El resultado. Los errores que,
evidentemente, ha cometido el Gobierno en esta crisis, han contribuido
sin duda a alimentar esta escalada involucionista. No todos esos errores
pueden ser atribuibles en exclusiva a decisiones gubernamentales, pero
la prensa afín a los involucionistas solo hace esos exquisitos distingos
cuando es un gobierno autonómico en manos de la derecha quien los
comete, y en cualquier caso, todos terminan residenciados en La Moncloa.

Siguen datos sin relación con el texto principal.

(** * The /ask streaming relay of server.js

    A shallow embedding of [src/server.js]: the Express application with its
    JSON body parser, the [GET /] and [POST /ask] routes, the catch-all error
    middleware and the start-up sequence.  Handlers are written in a small
    state-and-exception monad over the response object and an ordered trace of
    the effects they perform; the upstream provider is a parameter of the
    handler. *)

From stdpp Require Import base option list strings gmap pretty.
From Stdlib Require Import ZArith Ascii String.

Local Open Scope Z_scope.

(* Let [simpl] compute the append of a literal prefix, as it does for lists. *)
#[local] Arguments String.append !s1 s2 : simpl nomatch.

(** ** JavaScript values *)

(** The values that [express.json()] can put into [req.body], plus
    [undefined] for a property that is not there.  Numbers are kept as
    integers: the handler only ever tests a number for being zero. *)
#[local] Unset Elimination Schemes.
Inductive jsval : Type :=
  | JUndefined
  | JNull
  | JBool (b : bool)
  | JNum (n : Z)
  | JStr (s : string)
  | JArr (items : list jsval)
  | JObj (fields : gmap string jsval).
#[local] Set Elimination Schemes.

(** ToBoolean, as applied by [!x], [if (x)] and [x || y]. *)
Definition truthy (v : jsval) : bool :=
  match v with
  | JUndefined | JNull => false
  | JBool b => b
  | JNum n => negb (n =? 0)
  | JStr s => negb (String.eqb s "")
  | JArr _ | JObj _ => true
  end.

(** [a || b] *)
Definition js_or (a b : jsval) : jsval := if truthy a then a else b.

(** [o.k] on an object: a missing property reads as [undefined]. *)
Definition prop (o : gmap string jsval) (k : string) : jsval :=
  default JUndefined (o !! k).

(** ** JSON text and Server-Sent-Event frames *)

(** Text is held as its UTF-8 bytes; a lone surrogate, which has no such
    form, is outside the model.  The quote, the backslash and the line feed
    are named by their codes. *)
Definition dquote : ascii := ascii_of_nat 34.
Definition backslash : ascii := ascii_of_nat 92.
Definition newline : ascii := ascii_of_nat 10.

Definition hex_digit (n : N) : ascii :=
  if (n <? 10)%N then ascii_of_N (48 + n) else ascii_of_N (87 + n).

(** [\u00XY] for a control character. *)
Definition unicode_escape (n : N) : string :=
  String backslash
    ("u00" +:+ String (hex_digit (n / 16)) (String (hex_digit (n mod 16)) "")).

(** One character of [JSON.stringify] on a string (QuoteJSONString of
    ECMA-262): the two-character escapes for backspace, tab, line feed,
    form feed, carriage return, the double quote and the backslash; the
    [\u] form for every other control character; anything else as it
    is. *)
Definition quote_char (c : ascii) : string :=
  let n := N_of_ascii c in
  if (n =? 8)%N then String backslash "b"
  else if (n =? 9)%N then String backslash "t"
  else if (n =? 10)%N then String backslash "n"
  else if (n =? 12)%N then String backslash "f"
  else if (n =? 13)%N then String backslash "r"
  else if (n =? 34)%N then String backslash (String dquote "")
  else if (n =? 92)%N then String backslash (String backslash "")
  else if (n <? 32)%N then unicode_escape n
  else String c "".

Fixpoint quote_chars (s : string) : string :=
  match s with
  | EmptyString => ""
  | String c s' => quote_char c +:+ quote_chars s'
  end.

(** [JSON.stringify(s)] for a string [s]. *)
Definition json_string (s : string) : string :=
  String dquote (quote_chars s +:+ String dquote "").

(** [JSON.stringify({ k: v })] for an object with one string-valued
    property. *)
Definition json_object1 (k v : string) : string :=
  "{" +:+ json_string k +:+ ":" +:+ json_string v +:+ "}".

Definition frame_end : string := String newline (String newline "").

(** The argument of [res.write] at line 91:
    [`data: ${JSON.stringify({ chunk: content })}\n\n`]. *)
Definition chunk_frame (content : string) : string :=
  "data: " +:+ json_object1 "chunk" content +:+ frame_end.

(** The argument of [res.write] at line 96: ['data: {"done": true}\n\n']. *)
Definition done_frame : string :=
  "data: {" +:+ String dquote ("done" +:+ String dquote (": true}" +:+ frame_end)).

(** *** What a frame carries

    The reader's side of the wire, used to state what the client observes:
    a frame is the text [data: ], one JSON object and a blank line, and the
    object is either the done marker or [{chunk: s}] with [s] a JSON string
    literal. *)
Inductive event : Type :=
  | EvChunk (text : string)
  | EvDone.

Definition hex_value (c : ascii) : option N :=
  let n := N_of_ascii c in
  if ((48 <=? n) && (n <=? 57))%N then Some (n - 48)%N
  else if ((97 <=? n) && (n <=? 102))%N then Some (n - 87)%N
  else if ((65 <=? n) && (n <=? 70))%N then Some (n - 55)%N
  else None.

(** The character a two-character escape stands for. *)
Definition simple_escape (e : ascii) : option ascii :=
  let n := N_of_ascii e in
  if (n =? 98)%N then Some (ascii_of_nat 8)          (* b *)
  else if (n =? 116)%N then Some (ascii_of_nat 9)    (* t *)
  else if (n =? 110)%N then Some (ascii_of_nat 10)   (* n *)
  else if (n =? 102)%N then Some (ascii_of_nat 12)   (* f *)
  else if (n =? 114)%N then Some (ascii_of_nat 13)   (* r *)
  else if (n =? 34)%N then Some dquote
  else if (n =? 92)%N then Some backslash
  else if (n =? 47)%N then Some (ascii_of_nat 47)    (* / *)
  else None.

Definition hex4 (h1 h2 h3 h4 : ascii) : option N :=
  a ← hex_value h1; b ← hex_value h2; c ← hex_value h3; d ← hex_value h4;
  Some (((a * 16 + b) * 16 + c) * 16 + d)%N.

(** Reads the inside of a JSON string literal up to its closing quote and
    returns the text it denotes and what follows the quote.  Raw control
    characters are refused, as [JSON.parse] refuses them; a [\u] escape is
    read when it names a single byte. *)
Fixpoint unquote_chars (s : string) : option (string * string) :=
  match s with
  | EmptyString => None
  | String c s1 =>
      if Ascii.eqb c dquote then Some (EmptyString, s1)
      else if Ascii.eqb c backslash then
        match s1 with
        | EmptyString => None
        | String e s2 =>
            match simple_escape e with
            | Some d =>
                match unquote_chars s2 with
                | Some (t, r) => Some (String d t, r)
                | None => None
                end
            | None =>
                if Ascii.eqb e "u" then
                  match s2 with
                  | String h1 (String h2 (String h3 (String h4 s3))) =>
                      match hex4 h1 h2 h3 h4 with
                      | Some n =>
                          if (n <? 128)%N then
                            match unquote_chars s3 with
                            | Some (t, r) => Some (String (ascii_of_N n) t, r)
                            | None => None
                            end
                          else None
                      | None => None
                      end
                  | _ => None
                  end
                else None
            end
        end
      else if (N_of_ascii c <? 32)%N then None
      else
        match unquote_chars s1 with
        | Some (t, r) => Some (String c t, r)
        | None => None
        end
  end.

Cuando no son las mascarillas son las residencias de personas mayores,
la desescalada o el contagio del personal sanitario. Todo es culpa del
Gobierno, incluidas las competencias autonómicas ejercidas durante casi
cuatro décadas, que para eso Sánchez asumió el mando único de la crisis.
La
crisis desatada por el coronavirus, tanto la sanitaria como la
económica, que empieza a mostrarse en toda su crudeza, han alimentado
uno de los escenarios más propicios para la involución y el golpismo: el
caos. Líderes como Abascal y Casado -cada cual con la sutileza que les
caracteriza- no hacen más que incendiar el ambiente lanzando acusaciones
infundadas y torciendo el significado de las palabras hasta conseguir
que sus acólitos terminen por llamar asesinos a Pedro Sánchez y Pablo
Iglesias.
España se ha convertido en un país irrespirable. Las
manifestaciones ultras de estos días han profundizado en la polarización
de la población y en el afloramiento del odio. Va a ser muy difícil
hacer bueno eso de que de esta pandemia saldremos mejores. Por lo menos,
cambiemos la bandera. Y el himno, para dejar el tarareo.